Clearchus dashed away toward the harbor, but, as it happened, there was no vessel that could take up the chase with any chance of success. The galley was running before a fresh southwest wind, and although still visible, she was already distant. Of the ships in port, some were newly arrived and were heavily laden, while others were discharging their cargoes. Clearchus offered any price to the captain who should overtake the fugitive and bring Artemisia back, but the offer was made in vain. The best that he could do was to charter six of the swiftest ships that were available to take up the pursuit as soon as they could be made ready.

While he was concluding these arrangements, Chares and Leonidas arrived with the prisoner. The man said that the galley had just returned from a piratical cruise on the coast of Lucania and was under the command of Syphax. He had joined the crew at Locri, he said, and knew nothing about the abduction excepting that they were all to be well paid for it. He was unable to tell what port the galley expected to make after leaving Attica.

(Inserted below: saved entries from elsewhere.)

(** The cases of the [switch], in order. *)
Definition movement_sequences : list (Z * list MovementStatusElements) :=
  [(MSG_MOVE_FALL_LAND, MovementFallLandSequence);
   (MSG_MOVE_HEARTBEAT, MovementHeartBeatSequence); (MSG_MOVE_JUMP, MovementJumpSequence);
   (MSG_MOVE_SET_FACING, MovementSetFacingSequence);
   (MSG_MOVE_SET_PITCH, MovementSetPitchSequence);
   (MSG_MOVE_START_ASCEND, MovementStartAscendSequence);
   (MSG_MOVE_START_BACKWARD, MovementStartBackwardSequence);
   (MSG_MOVE_START_DESCEND, MovementStartDescendSequence);
   (MSG_MOVE_START_FORWARD, MovementStartForwardSequence);
   (MSG_MOVE_START_PITCH_DOWN, MovementStartPitchDownSequence);
   (MSG_MOVE_START_PITCH_UP, MovementStartPitchUpSequence);
   (MSG_MOVE_START_STRAFE_LEFT, MovementStartStrafeLeftSequence);
   (MSG_MOVE_START_STRAFE_RIGHT, MovementStartStrafeRightSequence);
   (SMSG_MOVE_START_SWIM, MovementStartSwimSequence);
   (MSG_MOVE_START_TURN_LEFT, MovementStartTurnLeftSequence);
   (MSG_MOVE_START_TURN_RIGHT, MovementStartTurnRightSequence);
   (MSG_MOVE_STOP, MovementStopSequence); (MSG_MOVE_STOP_ASCEND, MovementStopAscendSequence);
   (MSG_MOVE_STOP_PITCH, MovementStopPitchSequence);
   (MSG_MOVE_STOP_STRAFE, MovementStopStrafeSequence);
   (SMSG_MOVE_STOP_SWIM, MovementStopSwimSequence);
   (MSG_MOVE_STOP_TURN, MovementStopTurnSequence); (SMSG_PLAYER_MOVE, PlayerMoveSequence);
   (CMSG_MOVE_CHNG_TRANSPORT, MoveChngTransport); (CMSG_MOVE_SPLINE_DONE, MoveSplineDone);
   (CMSG_MOVE_NOT_ACTIVE_MOVER, MoveNotActiveMover);
   (CMSG_DISMISS_CONTROLLED_VEHICLE, DismissControlledVehicle);
   (SMSG_MOVE_UPDATE_TELEPORT, MoveUpdateTeleport);
   (CMSG_MOVE_FORCE_RUN_SPEED_CHANGE_ACK, MoveForceRunSpeedChangeAck);
   (CMSG_MOVE_FORCE_FLIGHT_SPEED_CHANGE_ACK, MoveForceFlightSpeedChangeAck);
   (CMSG_MOVE_FORCE_RUN_BACK_SPEED_CHANGE_ACK, MoveForceRunBackSpeedChangeAck);
   (CMSG_MOVE_FORCE_WALK_SPEED_CHANGE_ACK, MoveForceWalkSpeedChangeAck);
   (CMSG_MOVE_FORCE_SWIM_SPEED_CHANGE_ACK, MoveForceSwimSpeedChangeAck);
   (CMSG_MOVE_FORCE_SWIM_BACK_SPEED_CHANGE_ACK, MoveForceSwimBackSpeedChangeAck);
   (CMSG_MOVE_FORCE_TURN_RATE_CHANGE_ACK, MoveForceTurnRateSpeedChangeAck);
   (CMSG_MOVE_FORCE_FLIGHT_BACK_SPEED_CHANGE_ACK, MoveForceFlightBackSpeedChangeAck);
   (CMSG_MOVE_FORCE_PITCH_RATE_CHANGE_ACK, MoveForcePitchRateChangeAck);
   (SMSG_MOVE_UPDATE_WALK_SPEED, MoveUpdateWalkSpeed);
   (SMSG_MOVE_UPDATE_RUN_SPEED, MoveUpdateRunSpeed);
   (SMSG_MOVE_UPDATE_RUN_BACK_SPEED, MoveUpdateRunBackSpeed);
   (SMSG_MOVE_UPDATE_SWIM_SPEED, MoveUpdateSwimSpeed);
   (SMSG_MOVE_UPDATE_SWIM_BACK_SPEED, MoveUpdateSwimBackSpeed);
   (SMSG_MOVE_UPDATE_FLIGHT_SPEED, MoveUpdateFlightSpeed);
   (SMSG_SPLINE_MOVE_SET_WALK_SPEED, SplineMoveSetWalkSpeed);
   (SMSG_SPLINE_MOVE_SET_RUN_SPEED, SplineMoveSetRunSpeed);
   (SMSG_SPLINE_MOVE_SET_RUN_BACK_SPEED, SplineMoveSetRunBackSpeed);
   (SMSG_SPLINE_MOVE_SET_SWIM_SPEED, SplineMoveSetSwimSpeed);
   (SMSG_SPLINE_MOVE_SET_SWIM_BACK_SPEED, SplineMoveSetSwimBackSpeed);
   (SMSG_SPLINE_MOVE_SET_TURN_RATE, SplineMoveSetTurnRate);
   (SMSG_SPLINE_MOVE_SET_FLIGHT_SPEED, SplineMoveSetFlightSpeed);
   (SMSG_SPLINE_MOVE_SET_FLIGHT_BACK_SPEED, SplineMoveSetFlightBackSpeed);
   (SMSG_SPLINE_MOVE_SET_PITCH_RATE, SplineMoveSetPitchRate);
   (SMSG_MOVE_SET_WALK_SPEED, MoveSetWalkSpeed); (SMSG_MOVE_SET_RUN_SPEED, MoveSetRunSpeed);
   (SMSG_MOVE_SET_RUN_BACK_SPEED, MoveSetRunBackSpeed);
   (SMSG_MOVE_SET_SWIM_SPEED, MoveSetSwimSpeed);
   (SMSG_MOVE_SET_SWIM_BACK_SPEED, MoveSetSwimBackSpeed);
   (SMSG_MOVE_SET_TURN_RATE, MoveSetTurnRate);
   (SMSG_MOVE_SET_FLIGHT_SPEED, MoveSetFlightSpeed);
   (SMSG_MOVE_SET_FLIGHT_BACK_SPEED, MoveSetFlightBackSpeed);
   (SMSG_MOVE_SET_PITCH_RATE, MoveSetPitchRate);
   (SMSG_SPLINE_MOVE_GRAVITY_DISABLE, SplineMoveGravityDisable);
   (SMSG_SPLINE_MOVE_GRAVITY_ENABLE, SplineMoveGravityEnable);
   (SMSG_MOVE_GRAVITY_DISABLE, MoveGravityDisable);
   (SMSG_MOVE_GRAVITY_ENABLE, MoveGravityEnable);
   (CMSG_MOVE_GRAVITY_DISABLE_ACK, MovementGravityDisableAck);
   (CMSG_MOVE_GRAVITY_ENABLE_ACK, MovementGravityEnableAck);
   (SMSG_SPLINE_MOVE_START_SWIM, SplineMoveStartSwim);
   (SMSG_SPLINE_MOVE_STOP_SWIM, SplineMoveStopSwim);
   (SMSG_SPLINE_MOVE_SET_WALK_MODE, SplineMoveSetWalkMode);
   (SMSG_SPLINE_MOVE_SET_RUN_MODE, SplineMoveSetRunMode);
   (SMSG_MOVE_SET_RUN_MODE, MovementSetRunMode);
   (SMSG_MOVE_SET_WALK_MODE, MovementSetWalkMode); (SMSG_MOVE_SET_HOVER, MoveSetHover);
   (SMSG_MOVE_UNSET_HOVER, MoveUnsetHover); (SMSG_SPLINE_MOVE_SET_HOVER, SplineMoveSetHover);
   (SMSG_SPLINE_MOVE_UNSET_HOVER, SplineMoveUnsetHover);
   (CMSG_MOVE_HOVER_ACK, MovementHoverAck); (SMSG_MOVE_WATER_WALK, MoveWaterWalk);
   (SMSG_MOVE_LAND_WALK, MoveLandWalk); (SMSG_SPLINE_MOVE_SET_LAND_WALK, SplineMoveLandWalk);
   (SMSG_SPLINE_MOVE_SET_WATER_WALK, SplineMoveWaterWalk);
   (CMSG_MOVE_WATER_WALK_ACK, MovementWaterWalkAck);
   (SMSG_SPLINE_MOVE_SET_FLYING, SplineMoveSetFlying);
   (SMSG_SPLINE_MOVE_UNSET_FLYING, SplineMoveUnsetFlying);
   (SMSG_MOVE_SET_CAN_FLY, MoveSetCanFly); (SMSG_MOVE_UNSET_CAN_FLY, MoveUnsetCanFly);
   (CMSG_MOVE_SET_CAN_FLY_ACK, MovementSetCanFlyAck);
   (SMSG_MOVE_SET_COLLISION_HEIGHT, MoveSetCollisionHeight);
   (CMSG_MOVE_SET_COLLISION_HEIGHT_ACK, MovementSetCollisionHeightAck);
   (SMSG_MOVE_UPDATE_COLLISION_HEIGHT, MovementUpdateCollisionHeight);
   (SMSG_SPLINE_MOVE_SET_FEATHER_FALL, SplineMoveSetFeatherFall);
   (SMSG_SPLINE_MOVE_SET_NORMAL_FALL, SplineMoveSetNormalFall);
   (SMSG_MOVE_FEATHER_FALL, MoveFeatherFall); (SMSG_MOVE_NORMAL_FALL, MoveNormalFall);
   (CMSG_MOVE_FEATHER_FALL_ACK, MovementFeatherFallAck);
   (SMSG_SPLINE_MOVE_ROOT, SplineMoveRoot); (SMSG_SPLINE_MOVE_UNROOT, SplineMoveUnRoot);
   (SMSG_MOVE_ROOT, MoveRoot); (SMSG_MOVE_UNROOT, MoveUnRoot);
   (CMSG_FORCE_MOVE_ROOT_ACK, MoveRootAck); (CMSG_FORCE_MOVE_UNROOT_ACK, MoveUnrootAck)].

Although he was examined later under torture, the man could reveal no more. He was thrown into prison to be used as a witness against his companions should they be caught. The last of the vessels that Clearchus sent on the chase was out of the harbor before nightfall, and the young man, feeling that he had done all that he could do, rode back to the city overwhelmed by his loss. Chares and Leonidas sought in vain to comfort him. His self-reproach at having left Artemisia unguarded after the warning of the dream was too poignant. He shut himself up to avoid the acquaintances who flocked about him to offer their sympathy and to learn the details of his sorrow. They questioned the slaves when they found the doors closed against them and then ran to tell what they had learned in the baths, the barber shops, and the gaming houses, greedy of gossip. Ariston, after making certain that his part in the plot had not been discovered, came to visit his nephew and was admitted.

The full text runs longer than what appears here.